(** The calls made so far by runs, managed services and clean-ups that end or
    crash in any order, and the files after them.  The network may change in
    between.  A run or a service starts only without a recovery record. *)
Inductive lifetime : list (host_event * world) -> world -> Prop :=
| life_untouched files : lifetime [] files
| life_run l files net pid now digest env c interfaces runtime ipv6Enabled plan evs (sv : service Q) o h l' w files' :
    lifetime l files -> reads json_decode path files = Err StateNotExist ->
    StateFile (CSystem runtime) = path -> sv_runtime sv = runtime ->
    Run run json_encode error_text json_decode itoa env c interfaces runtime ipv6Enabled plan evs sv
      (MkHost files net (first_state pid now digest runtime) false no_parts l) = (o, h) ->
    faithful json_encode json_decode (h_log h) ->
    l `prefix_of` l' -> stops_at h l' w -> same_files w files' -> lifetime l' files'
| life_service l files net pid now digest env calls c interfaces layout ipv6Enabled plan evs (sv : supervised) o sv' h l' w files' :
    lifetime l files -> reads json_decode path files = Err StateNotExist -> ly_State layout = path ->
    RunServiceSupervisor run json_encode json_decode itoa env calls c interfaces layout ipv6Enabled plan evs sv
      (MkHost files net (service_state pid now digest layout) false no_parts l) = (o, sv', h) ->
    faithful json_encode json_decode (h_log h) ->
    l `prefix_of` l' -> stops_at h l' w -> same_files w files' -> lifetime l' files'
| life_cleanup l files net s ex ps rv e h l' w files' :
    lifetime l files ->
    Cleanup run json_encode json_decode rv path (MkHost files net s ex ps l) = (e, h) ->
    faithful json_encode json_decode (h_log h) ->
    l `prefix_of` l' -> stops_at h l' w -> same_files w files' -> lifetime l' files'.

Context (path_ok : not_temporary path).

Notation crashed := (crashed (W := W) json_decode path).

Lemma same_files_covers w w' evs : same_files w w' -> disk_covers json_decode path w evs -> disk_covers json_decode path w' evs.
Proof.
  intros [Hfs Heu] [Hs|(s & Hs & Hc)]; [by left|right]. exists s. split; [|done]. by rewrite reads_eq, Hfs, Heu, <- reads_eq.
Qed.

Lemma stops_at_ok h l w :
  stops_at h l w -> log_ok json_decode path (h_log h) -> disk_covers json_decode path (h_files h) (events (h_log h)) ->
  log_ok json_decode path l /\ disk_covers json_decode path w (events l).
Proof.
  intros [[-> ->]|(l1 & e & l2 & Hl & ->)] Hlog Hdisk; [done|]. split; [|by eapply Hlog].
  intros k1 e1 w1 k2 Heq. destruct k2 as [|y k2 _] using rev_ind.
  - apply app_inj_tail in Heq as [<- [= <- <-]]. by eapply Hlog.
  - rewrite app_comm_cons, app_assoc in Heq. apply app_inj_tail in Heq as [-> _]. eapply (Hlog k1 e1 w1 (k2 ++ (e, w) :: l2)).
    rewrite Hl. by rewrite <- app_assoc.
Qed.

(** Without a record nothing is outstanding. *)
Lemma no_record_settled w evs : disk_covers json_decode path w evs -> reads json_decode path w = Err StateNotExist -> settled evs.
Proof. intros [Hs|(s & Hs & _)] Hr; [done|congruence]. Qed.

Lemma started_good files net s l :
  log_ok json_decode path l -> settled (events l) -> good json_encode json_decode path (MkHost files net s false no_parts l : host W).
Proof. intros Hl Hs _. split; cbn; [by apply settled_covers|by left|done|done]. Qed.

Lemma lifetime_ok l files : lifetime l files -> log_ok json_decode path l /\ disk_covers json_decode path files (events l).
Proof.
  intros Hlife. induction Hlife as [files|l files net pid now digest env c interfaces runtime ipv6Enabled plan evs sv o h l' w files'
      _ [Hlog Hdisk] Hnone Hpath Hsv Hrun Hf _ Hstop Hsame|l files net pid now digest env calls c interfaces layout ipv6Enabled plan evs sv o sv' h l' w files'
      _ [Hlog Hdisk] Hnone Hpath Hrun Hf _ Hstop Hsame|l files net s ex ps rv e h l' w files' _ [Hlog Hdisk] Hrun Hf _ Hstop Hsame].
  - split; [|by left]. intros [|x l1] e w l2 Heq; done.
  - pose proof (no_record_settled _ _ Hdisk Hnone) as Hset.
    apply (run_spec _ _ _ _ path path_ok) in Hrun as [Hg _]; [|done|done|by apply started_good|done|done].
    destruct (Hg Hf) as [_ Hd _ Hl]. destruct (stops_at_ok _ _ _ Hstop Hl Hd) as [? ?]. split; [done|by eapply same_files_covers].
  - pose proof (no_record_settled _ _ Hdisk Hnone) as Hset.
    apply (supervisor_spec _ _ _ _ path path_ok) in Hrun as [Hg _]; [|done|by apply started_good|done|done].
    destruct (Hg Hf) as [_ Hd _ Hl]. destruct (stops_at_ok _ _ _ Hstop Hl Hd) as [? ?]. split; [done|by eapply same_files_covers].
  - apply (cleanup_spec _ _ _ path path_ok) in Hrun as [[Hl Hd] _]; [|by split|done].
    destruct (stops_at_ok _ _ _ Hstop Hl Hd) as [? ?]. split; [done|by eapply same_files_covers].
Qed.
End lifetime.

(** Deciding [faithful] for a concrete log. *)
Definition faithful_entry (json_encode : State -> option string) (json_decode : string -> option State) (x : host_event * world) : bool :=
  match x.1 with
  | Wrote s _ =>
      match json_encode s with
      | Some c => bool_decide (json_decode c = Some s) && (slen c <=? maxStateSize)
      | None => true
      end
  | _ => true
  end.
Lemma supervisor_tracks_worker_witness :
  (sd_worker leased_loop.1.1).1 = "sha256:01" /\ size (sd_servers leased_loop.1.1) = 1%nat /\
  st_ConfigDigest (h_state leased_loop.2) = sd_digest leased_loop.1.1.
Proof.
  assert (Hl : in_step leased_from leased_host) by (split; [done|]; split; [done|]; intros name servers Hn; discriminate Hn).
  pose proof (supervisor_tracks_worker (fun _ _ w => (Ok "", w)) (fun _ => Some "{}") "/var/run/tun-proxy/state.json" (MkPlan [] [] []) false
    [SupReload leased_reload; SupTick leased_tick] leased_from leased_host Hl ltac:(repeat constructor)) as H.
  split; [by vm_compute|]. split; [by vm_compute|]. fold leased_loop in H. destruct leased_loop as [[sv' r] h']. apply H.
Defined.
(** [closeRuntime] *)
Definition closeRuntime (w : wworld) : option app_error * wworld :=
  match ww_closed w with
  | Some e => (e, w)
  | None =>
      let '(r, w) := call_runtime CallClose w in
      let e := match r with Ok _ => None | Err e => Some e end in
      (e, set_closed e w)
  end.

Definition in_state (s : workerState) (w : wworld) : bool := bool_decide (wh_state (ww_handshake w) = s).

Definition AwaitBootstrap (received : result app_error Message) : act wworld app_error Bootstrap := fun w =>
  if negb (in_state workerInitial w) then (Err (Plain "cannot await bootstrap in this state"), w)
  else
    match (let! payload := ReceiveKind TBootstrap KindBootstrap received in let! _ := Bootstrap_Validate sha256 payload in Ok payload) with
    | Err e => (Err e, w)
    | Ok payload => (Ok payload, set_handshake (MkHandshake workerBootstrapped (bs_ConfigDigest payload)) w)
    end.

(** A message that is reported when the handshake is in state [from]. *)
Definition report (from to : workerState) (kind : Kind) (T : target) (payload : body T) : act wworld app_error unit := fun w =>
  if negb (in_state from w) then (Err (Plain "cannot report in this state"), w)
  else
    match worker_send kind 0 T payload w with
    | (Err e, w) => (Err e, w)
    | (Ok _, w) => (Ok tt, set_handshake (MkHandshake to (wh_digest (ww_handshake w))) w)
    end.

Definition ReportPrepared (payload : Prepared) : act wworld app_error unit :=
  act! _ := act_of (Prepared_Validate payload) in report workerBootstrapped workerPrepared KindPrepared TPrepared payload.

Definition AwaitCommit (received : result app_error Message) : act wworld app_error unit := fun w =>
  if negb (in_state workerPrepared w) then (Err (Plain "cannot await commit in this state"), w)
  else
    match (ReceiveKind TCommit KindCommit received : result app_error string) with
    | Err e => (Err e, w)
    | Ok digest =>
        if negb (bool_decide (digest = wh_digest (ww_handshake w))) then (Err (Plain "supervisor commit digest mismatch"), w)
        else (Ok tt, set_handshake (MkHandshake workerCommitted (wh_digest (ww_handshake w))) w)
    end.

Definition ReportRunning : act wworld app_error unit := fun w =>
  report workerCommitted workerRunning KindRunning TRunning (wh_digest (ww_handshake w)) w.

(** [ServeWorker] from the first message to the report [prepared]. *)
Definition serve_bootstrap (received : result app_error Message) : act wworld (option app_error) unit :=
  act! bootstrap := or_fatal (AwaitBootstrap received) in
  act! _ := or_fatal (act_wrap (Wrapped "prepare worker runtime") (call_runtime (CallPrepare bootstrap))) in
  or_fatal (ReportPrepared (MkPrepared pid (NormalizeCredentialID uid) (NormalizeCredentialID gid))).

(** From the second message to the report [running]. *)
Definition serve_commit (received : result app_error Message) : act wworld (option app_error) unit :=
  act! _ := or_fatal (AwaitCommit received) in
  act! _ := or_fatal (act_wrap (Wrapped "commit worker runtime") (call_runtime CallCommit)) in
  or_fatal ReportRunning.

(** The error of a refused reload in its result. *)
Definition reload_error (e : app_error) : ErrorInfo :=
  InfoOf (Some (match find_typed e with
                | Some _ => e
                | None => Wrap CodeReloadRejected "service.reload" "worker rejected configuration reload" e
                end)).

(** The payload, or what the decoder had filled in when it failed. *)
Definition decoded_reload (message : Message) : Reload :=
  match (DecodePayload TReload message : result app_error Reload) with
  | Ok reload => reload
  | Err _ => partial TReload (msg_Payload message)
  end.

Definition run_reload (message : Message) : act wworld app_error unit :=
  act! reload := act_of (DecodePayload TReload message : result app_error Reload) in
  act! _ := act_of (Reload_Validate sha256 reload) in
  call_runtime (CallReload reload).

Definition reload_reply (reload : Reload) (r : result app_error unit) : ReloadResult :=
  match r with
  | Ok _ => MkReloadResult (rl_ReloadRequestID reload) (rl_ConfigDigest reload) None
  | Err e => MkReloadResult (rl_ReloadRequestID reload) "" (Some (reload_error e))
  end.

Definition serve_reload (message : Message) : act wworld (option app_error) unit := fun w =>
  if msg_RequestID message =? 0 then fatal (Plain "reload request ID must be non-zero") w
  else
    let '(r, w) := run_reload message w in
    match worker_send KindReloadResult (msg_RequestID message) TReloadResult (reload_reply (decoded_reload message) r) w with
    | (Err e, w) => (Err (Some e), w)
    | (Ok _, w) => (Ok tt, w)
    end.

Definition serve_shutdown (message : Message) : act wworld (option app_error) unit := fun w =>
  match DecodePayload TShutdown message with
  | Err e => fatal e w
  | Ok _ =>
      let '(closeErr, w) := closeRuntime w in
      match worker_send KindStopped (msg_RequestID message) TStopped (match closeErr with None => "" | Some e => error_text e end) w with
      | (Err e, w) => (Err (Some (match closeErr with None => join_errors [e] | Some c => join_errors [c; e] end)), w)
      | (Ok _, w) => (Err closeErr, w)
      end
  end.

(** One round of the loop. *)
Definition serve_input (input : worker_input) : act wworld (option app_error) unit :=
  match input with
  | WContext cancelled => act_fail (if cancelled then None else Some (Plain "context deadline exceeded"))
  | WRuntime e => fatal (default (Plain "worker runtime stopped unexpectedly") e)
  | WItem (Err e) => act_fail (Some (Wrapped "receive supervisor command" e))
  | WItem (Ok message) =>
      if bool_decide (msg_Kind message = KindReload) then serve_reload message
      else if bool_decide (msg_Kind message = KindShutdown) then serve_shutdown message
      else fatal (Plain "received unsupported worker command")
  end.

About this task – Output, unchanged, the lines of the listing above from the first one through the one holding "life_cleanup l files". Leave out every line after it.

Task result –
(** The calls made so far by runs, managed services and clean-ups that end or
    crash in any order, and the files after them.  The network may change in
    between.  A run or a service starts only without a recovery record. *)
Inductive lifetime : list (host_event * world) -> world -> Prop :=
| life_untouched files : lifetime [] files
| life_run l files net pid now digest env c interfaces runtime ipv6Enabled plan evs (sv : service Q) o h l' w files' :
    lifetime l files -> reads json_decode path files = Err StateNotExist ->
    StateFile (CSystem runtime) = path -> sv_runtime sv = runtime ->
    Run run json_encode error_text json_decode itoa env c interfaces runtime ipv6Enabled plan evs sv
      (MkHost files net (first_state pid now digest runtime) false no_parts l) = (o, h) ->
    faithful json_encode json_decode (h_log h) ->
    l `prefix_of` l' -> stops_at h l' w -> same_files w files' -> lifetime l' files'
| life_service l files net pid now digest env calls c interfaces layout ipv6Enabled plan evs (sv : supervised) o sv' h l' w files' :
    lifetime l files -> reads json_decode path files = Err StateNotExist -> ly_State layout = path ->
    RunServiceSupervisor run json_encode json_decode itoa env calls c interfaces layout ipv6Enabled plan evs sv
      (MkHost files net (service_state pid now digest layout) false no_parts l) = (o, sv', h) ->
    faithful json_encode json_decode (h_log h) ->
    l `prefix_of` l' -> stops_at h l' w -> same_files w files' -> lifetime l' files'
| life_cleanup l files net s ex ps rv e h l' w files' :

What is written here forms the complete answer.